So the mystery began. Introduced by tangible, ancient writings which foretold the details of a Messiah’s coming. Given substance by a child’s verifiable birth. Witnessed by the music of the spheres as sung by angels. Confirmed by lowly shepherds and attested by star-crossed wisemen. Who knew the innermost secret of this mystery which endured its first day in the comfort of manger straw? No amount of philosophical speculation or theological investigation will reveal the man we know as Jesus.
I for one never put on my Christmas hat the day after Halloween, and certainly not before. That has to wait til the Friday after Thanksgiving when Christmas music finds its way to every musical outlet in my life. Outdoor decorations come next — after all, you never know when the weather may shift for the worse. Then come the tree, lights, candles, evergreen branches and whatever else my enthusiasm can conjure up. Maybe it’s a throwback to the excitement of my childhood. Maybe it’s that nebulous “Spirit of the Season.” Maybe it’s the warmth of family around the Advent wreath with the season’s recurring prayers. Whatever it is, I’m eager to be immersed in this winter holy day and all that comes with it.
It’s the day after Christmas (which may occur on the 26th or anytime up through January 1st) which is a bit troubling — sort of like that old song: “The party’s over. It’s time to call it a day.” Fortunately, the church has arranged its liturgical year to let us down more gently than secular society would have it. First we get the extension of the feast of Christmas through the next eight days. That is followed by the acclaim of Mary as the Mother of God and the remembrance of the coming of the wise men just a few days later. Only then do we enter into “ordinary time,” the period John calls “the last hour” and Paul calls “the end times.”
In any case, as the joyous noise of Christmas bells slowly fades, it seems particularly appropriate that we should turn from the wonder of a newborn child to the more sobering life of the troubled world we live in and the mystery which now envelopes it. To that end we are offered readings that demand reflection and meditation rather than celebration.
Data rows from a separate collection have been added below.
(** The body of the loops over [g] and [t]. *)
Definition facet_body (h5db : h5file) (header : list string)
    (electron : bool) (ielec : option nat) (nlev : nat)
    (lc : locals3d) (g t : nat) : result locals3d :=
  lc ← (if lc_first lc then first_pass header ielec nlev lc else Ok lc);
  let st := lc_self lc in
  gs ← attr "gangles" (gangles st);
  ts ← attr "tangles" (tangles st);
  st ←
    (if electron then
       tbl ← dataset h5db gs ts g t;
       ie ← local "ielec" ielec;
       col ← table_col tbl ie;
       fill_facet3 "electrons" mean2 g t col st
     else Ok st);
  tbl ← dataset h5db gs ts g t;
  itemp ← local "itemp" (lc_itemp lc);
  col ← table_col tbl itemp;
  st ← fill_facet3 "temperature" mean2 g t col st;
  tbl ← dataset h5db gs ts g t;
  ipress ← local "ipress" (lc_ipress lc);
  col ← table_col tbl ipress;
  st ← fill_facet3 "pressure" geomean2 g t
         ((fun p => (p * pconv)%float) <$> col) st;
  tbl ← dataset h5db gs ts g t;
  m ← table_cols tbl (lc_iheader lc);
  st ← fill_facet4 "mixingratios" g t m st;
  Ok (mk_locals3d (lc_first lc) (lc_itemp lc) (lc_ipress lc)
        (lc_iheader lc) st).

(** [get_profile_3d] *)
Definition get_profile_3d (st : atmsetup) : result atmsetup :=
  let st := set_dimension "3d" st in
  h5db ← h5py_File (profile_filepath cfg);
  let header := split_comma (h5_header h5db) in
  let iheader := seq 0 (length header) in
  let gs := (h5_groups h5db).*1 in
  let st := set_angles (Some gs) (tangles st) st in
  let ng := num_gangle cfg in
  g0 ← nth_r gs 0;
  grp0 ← assoc_item g0 (h5_groups h5db);
  let ts := grp0.*1 in
  let st := set_angles (gangles st) (Some ts) st in
  let nt := num_tangle cfg in
  t0 ← nth_r ts 0;
  tbl0 ← assoc_item t0 grp0;
  let nlev := length tbl0 in
  let st := set_nlevels (Z.of_nat nlev) st in
  a ← zeros3 (Z.of_nat nlev) ng nt;
  let st := set_level "temperature" (A3 a) st in
  a ← zeros3 (Z.of_nat nlev) ng nt;
  let st := set_level "pressure" (A3 a) st in
  a ← zeros3 (Z.of_nat nlev - 1) ng nt;
  let st := set_layer "temperature" (A3 a) st in
  a ← zeros3 (Z.of_nat nlev - 1) ng nt;
  let st := set_layer "pressure" (A3 a) st in
  '(electron, ielec, st) ←
    (if py_in "e-" header then
       a ← zeros3 (Z.of_nat nlev) ng nt;
       let st := set_level "electrons" (A3 a) st in
       a ← zeros3 (Z.of_nat nlev - 1) ng nt;
       let st := set_layer "electrons" (A3 a) st in
       ie ← index_of "e-" header;
       Ok (true, Some ie, st)
     else Ok (false, None, st));
  lc ← foldM (fun lc g =>
                foldM (fun lc t =>
                         facet_body h5db header electron ielec nlev lc g t)
                      lc (seq 0 nt))
             (mk_locals3d true None None iheader st) (seq 0 ng);
  Ok (lc_self lc).

(** ** Physical derivations *)

Definition item1 (k : string) (d : gmap string ndarray) : result arr1 :=
  a ← item k d;
  match a with
  | A1 a => Ok a
  | _ => Raise ValueError
  end.

Definition item2 (k : string) (d : gmap string ndarray) : result arr2 :=
  a ← item k d;
  match a with
  | A2 a => Ok a
  | _ => Raise ValueError
  end.

(** [self.weights.values[0]], the masses in column order. *)
Definition weights_row (st : atmsetup) : result arr1 :=
  w ← attr "weights" (weights st);
  match w with
  | [] => Raise IndexError
  | _ => Ok w.*2
  end.

(** [m @ w] for a matrix and a vector. *)
Definition matvec (m : arr2) (w : arr1) : result arr1 :=
  mapR (fun row =>
          if decide (length row = length w) then Ok (np_dot row w)
          else Raise ValueError) m.

(** [0.5*(w[:-1] + w[1:])] on an array of rank one or three. *)
Definition nd_layer_mmw (w : ndarray) : result ndarray :=
  match w with
  | A1 w => Ok (A1 (layer_mean_mmw w))
  | A3 w => Ok (A3 (layer_mean_mmw3 w))
  | _ => Raise ValueError
  end.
Matthew introduced the Messiah’s birth with a genealogy he traced back to Abraham. Luke followed his infancy narrative with a genealogy he traced back to Adam. So Matthew makes sure his readers knew that Jesus was a Jew, while Luke made sure his readers knew that Jesus was truly human. John takes it one step further, taking Jesus’ origins back past Abraham, back past Adam, back into a time which precedes time. He wants his readers to know that Jesus is truly God.
The Word was God.
And the Word became flesh
and made his dwelling among us,
and we saw his glory,
the glory as of the Father’s only-begotten Son,
full of grace and truth.
So the mystery began. Introduced by tangible, ancient writings which foretold the details of a Messiah’s coming. Given substance by a child’s verifiable birth. Witnessed by the music of the spheres as sung by angels. Confirmed by lowly shepherds and attested by star-crossed wisemen. Who knew the innermost secret of this mystery which endured its first day in the comfort of manger straw?
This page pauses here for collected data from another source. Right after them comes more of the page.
(** * coinglass-bot: the liquidation monitor of [server.js]

    A shallow embedding of the monitor (formatting helpers, the
    [checkLiquidations] cycle, the scheduler and the [/set-params]
    handler) together with the parts of the JavaScript runtime the code
    relies on.  JavaScript numbers are IEEE-754 binary64 values and are
    modelled by the primitive floats of the standard library, so [>],
    [!==], [*] and [/] below are the very operations Node performs.  An
    [async] function is a resumption: it runs up to its next [await] and
    hands the event loop what it will do when the promise has settled, so
    that cycles overlap here as they do in Node. *)

From Stdlib Require Import ZArith List String Ascii Bool Lia Floats.
From stdpp Require Import base option gmap strings.
Import ListNotations.

Local Open Scope string_scope.
Local Open Scope list_scope.
Local Open Scope Z_scope.

(** ** The JavaScript runtime *)

Module JS.

(** *** Numbers *)

Definition number : Set := float.

(** The Number value of an integer (round to nearest, ties to even). *)
Definition of_Z (z : Z) : number :=
  SF2Prim (binary_normalize prec emax z 0 false).

(** [isNaN(x)] on a Number. *)
Definition isNaN (x : number) : bool := PrimFloat.is_nan x.

(** [a > b], [a >= b] and [a !== b] on Numbers. *)
Definition gt (a b : number) : bool := PrimFloat.ltb b a.
Definition ge (a b : number) : bool := PrimFloat.leb b a.
Definition strict_neq (a b : number) : bool := negb (PrimFloat.eqb a b).

(** [Math.floor]: a finite value [±m·2^e] with [e < 0] is sent to the
    integer below it; integers, zeros, infinities and NaN are fixed. *)
Definition Math_floor (x : number) : number :=
  match Prim2SF x with
  | S754_finite s m e =>
      if 0 <=? e then x
      else of_Z (Z.shiftr (cond_Zopp s (Zpos m)) (- e))
  | _ => x
  end.

(** [Math.pow(10, d)] for a small non-negative integer [d]; the result is
    exact up to [d = 22]. *)
Definition Math_pow10 (d : nat) : number := of_Z (10 ^ Z.of_nat d).

(** *** Decimal digits of a Number

    [Number::toString] and the number formatter both start from the
    shortest decimal that reads back as the same Number: digits
    [d1 .. dk] and a position [n] with value [0.d1..dk × 10^n]. *)

(** A positive finite value [m·2^e] seen as the fraction [N/D] of a power
    of ten [10^p]: [m·2^e = (N/D)·10^p]. *)
Definition scaled_num (m e p : Z) : Z := m * 2 ^ Z.max e 0 * 10 ^ Z.max (- p) 0.
Definition scaled_den (e p : Z) : Z := 2 ^ Z.max (- e) 0 * 10 ^ Z.max p 0.

(** [10^(n-1) <= m·2^e < 10^n]: the position of the decimal point. *)
Definition below_pow10 (m e n : Z) : bool :=
  scaled_num m e n <? scaled_den e n.

Fixpoint point_up (fuel : nat) (m e n : Z) : Z :=
  match fuel with
  | O => n
  | S fuel' => if below_pow10 m e n then n else point_up fuel' m e (n + 1)
  end.

Fixpoint point_down (fuel : nat) (m e n : Z) : Z :=
  match fuel with
  | O => n
  | S fuel' =>
      if below_pow10 m e (n - 1) then point_down fuel' m e (n - 1) else n
  end.

Definition decimal_point (m e : Z) : Z :=
  let guess := (Z.log2 m + e) * 30103 / 100000 in
  point_up 8 m e (point_down 8 m e guess).

(** The reals that round to [m·2^e] lie between the midpoints to its two
    neighbours; the lower neighbour is twice as close when [m] is the
    least mantissa of its binade.  Bounds are in units of [2^(e-2)]. *)
Definition round_lo (m e : Z) : Z :=
  if (m =? 2 ^ 52) && (-1074 <? e) then 4 * m - 1 else 4 * m - 2.
Definition round_hi (m : Z) : Z := 4 * m + 2.

(** Does the decimal [s·10^p] read back as [m·2^e]? *)
Definition reads_back (m e p s : Z) : bool :=
  let c := s * scaled_den e p * (4 * m) in
  let lo := scaled_num m e p * round_lo m e in
  let hi := scaled_num m e p * round_hi m in
  if Z.even m then (lo <=? c) && (c <=? hi) else (lo <? c) && (c <? hi).

(** The best [k]-digit candidate, if one reads back: the closest of the
    two [k]-digit decimals around the value (the even one on a tie). *)
Definition candidate (m e n : Z) (k : Z) : option (Z * Z) :=
  let p := n - k in
  let N := scaled_num m e p in
  let D := scaled_den e p in
  let s := N / D in
  let r := N mod D in
  let below := reads_back m e p s in
  let above := reads_back m e p (s + 1) in
  let pick_above := (D - r <? r) || ((D - r =? r) && Z.odd s) in
  if below && above then Some (if pick_above then s + 1 else s, p)
  else if below then Some (s, p)
  else if above then Some (s + 1, p)
  else None.

Fixpoint shortest_from (fuel : nat) (m e n k : Z) : Z * Z :=
  match fuel with
  | O => (scaled_num m e (n - k) / scaled_den e (n - k), n - k)
  | S fuel' =>
      match candidate m e n k with
      | Some sp => sp
      | None => shortest_from fuel' m e n (k + 1)
      end
  end.

(** Decimal digits of a non-negative integer, most significant first. *)
Fixpoint digits_fuel (fuel : nat) (z : Z) (acc : list Z) : list Z :=
  match fuel with
  | O => acc
  | S fuel' =>
      if z <? 10 then z :: acc else digits_fuel fuel' (z / 10) (z mod 10 :: acc)
  end.

Definition digits_of (z : Z) : list Z :=
  digits_fuel (S (Z.to_nat (Z.log2 z))) z [].

Fixpoint strip_zeros_rev (ds : list Z) : list Z :=
  match ds with
  | 0 :: ds' => strip_zeros_rev ds'
  | _ => ds
  end.

Definition strip_trailing_zeros (ds : list Z) : list Z :=
  rev (strip_zeros_rev (rev ds)).

(** The shortest digits [d1..dk] and the position [n] of a positive
    finite [m·2^e]. *)
Definition shortest_digits (m e : Z) : list Z * Z :=
  let n0 := decimal_point m e in
  let '(s, p) := shortest_from 17 m e n0 1 in
  let ds := digits_of s in
  (strip_trailing_zeros ds, Z.of_nat (length ds) + p).

(** *** Decimal strings *)

Definition digit_char (d : Z) : ascii := ascii_of_nat (48 + Z.to_nat d).

Fixpoint string_of_digits (ds : list Z) : string :=
  match ds with
  | [] => ""
  | d :: ds' => String (digit_char d) (string_of_digits ds')
  end.

Definition zeros (n : Z) : list Z := repeat 0 (Z.to_nat n).

Definition sign_string (s : bool) : string := if s then "-" else "".

(** [Number::toString(x, 10)] on the digits [ds] at position [n]. *)
Definition render_shortest (ds : list Z) (n : Z) : string :=
  let k := Z.of_nat (length ds) in
  if (k <=? n) && (n <=? 21) then
    string_of_digits (ds ++ zeros (n - k))
  else if (0 <? n) && (n <=? 21) then
    string_of_digits (firstn (Z.to_nat n) ds) +:+ "."
      +:+ string_of_digits (skipn (Z.to_nat n) ds)
  else if (-6 <? n) && (n <=? 0) then
    "0." +:+ string_of_digits (zeros (- n) ++ ds)
  else
    let exponent :=
      (if 0 <=? n - 1 then "+" else "-")
        +:+ string_of_digits (digits_of (Z.abs (n - 1))) in
    match ds with
    | [d] => string_of_digits [d] +:+ "e" +:+ exponent
    | d :: ds' =>
        string_of_digits [d] +:+ "." +:+ string_of_digits ds' +:+ "e" +:+ exponent
    | [] => ""
    end.

(** [x.toString()] for a Number [x]. *)
Definition Number_toString (x : number) : string :=
  match Prim2SF x with
  | S754_nan => "NaN"
  | S754_zero _ => "0"
  | S754_infinity s => sign_string s +:+ "Infinity"
  | S754_finite s m e =>
      let '(ds, n) := shortest_digits (Zpos m) e in
      sign_string s +:+ render_shortest ds n
  end.

(** Thousands separators of the [en-US] locale. *)
Fixpoint group_rev (ds : list Z) (i : nat) : string -> string :=
  match ds with
  | [] => fun acc => acc
  | d :: ds' =>
      fun acc =>
        let acc' := String (digit_char d) acc in
        match ds', i with
        | _ :: _, 2%nat => group_rev ds' 0 (String "," acc')
        | _, _ => group_rev ds' (S i) acc'
        end
  end.

Definition group_thousands (ds : list Z) : string := group_rev (rev ds) 0 "".

Definition pad_left (width : nat) (ds : list Z) : list Z :=
  repeat 0 (width - length ds) ++ ds.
Only in the wildest fantasy’s of mythological religions had a God become man. Not til Pentecost we’re the disciples convicted of the truth of Jesus’ divinity which, even then, remained a mystery for them. The early church struggled with those who were intent upon putting parameters on the mystery. The range of speculation was prodigious. The proffered solutions were boundless. Was Jesus really a man or only pretending to be a man? Did he have one nature or two; or . . . were there two blended into an entirely new, but singular nature. One will or two wills? One mind or two minds? One person or two persons? Which one suffered — the human or the divine? The consequent battles of those days, both physical and intellectual, might lead one to believe that theology and philosophy had been abruptly appropriated by Satan for his own purposes. Faced with mystery, some tried to solve the unsolvable rather than simply knowing the knowable.
To all appearances the questions and challenges were posed for the same purpose as similar questions posed by modern mystery writers: who is the man behind the events we have heard of or witnessed? Erle Stanley Gardner, Agatha Christie, Arthur Conan Doyle and a million others describe an event or events whose constituent elements suggest the convoluted, the secretive, or the impossible. The arrival of an infant on that night in Bethlehem suggests none of these, though the terms ‘wondrous,’ ‘amazing’ and ‘unexpected’ certainly come to mind. No amount of philosophical speculation or theological investigation will reveal the man we know as Jesus; for Jesus did not come to be a mystery, but to reveal the Father and the Father’s love.
The opening verses of John’s Gospel may seem to be abstract and intellectual because he opens with the line “In the beginning was the Word, and the Word was with God, and the Word was God.” But, once we remember that his words were rooted in three years of experience and decades of reflection, we know that neither philosophy nor theology were the guideposts for what he wrote. He knew the man, the one called Jesus, the Christ. This same Jesus invites us to simply accept the wondrous mystery of his presence and to learn to know him and the Father’s love.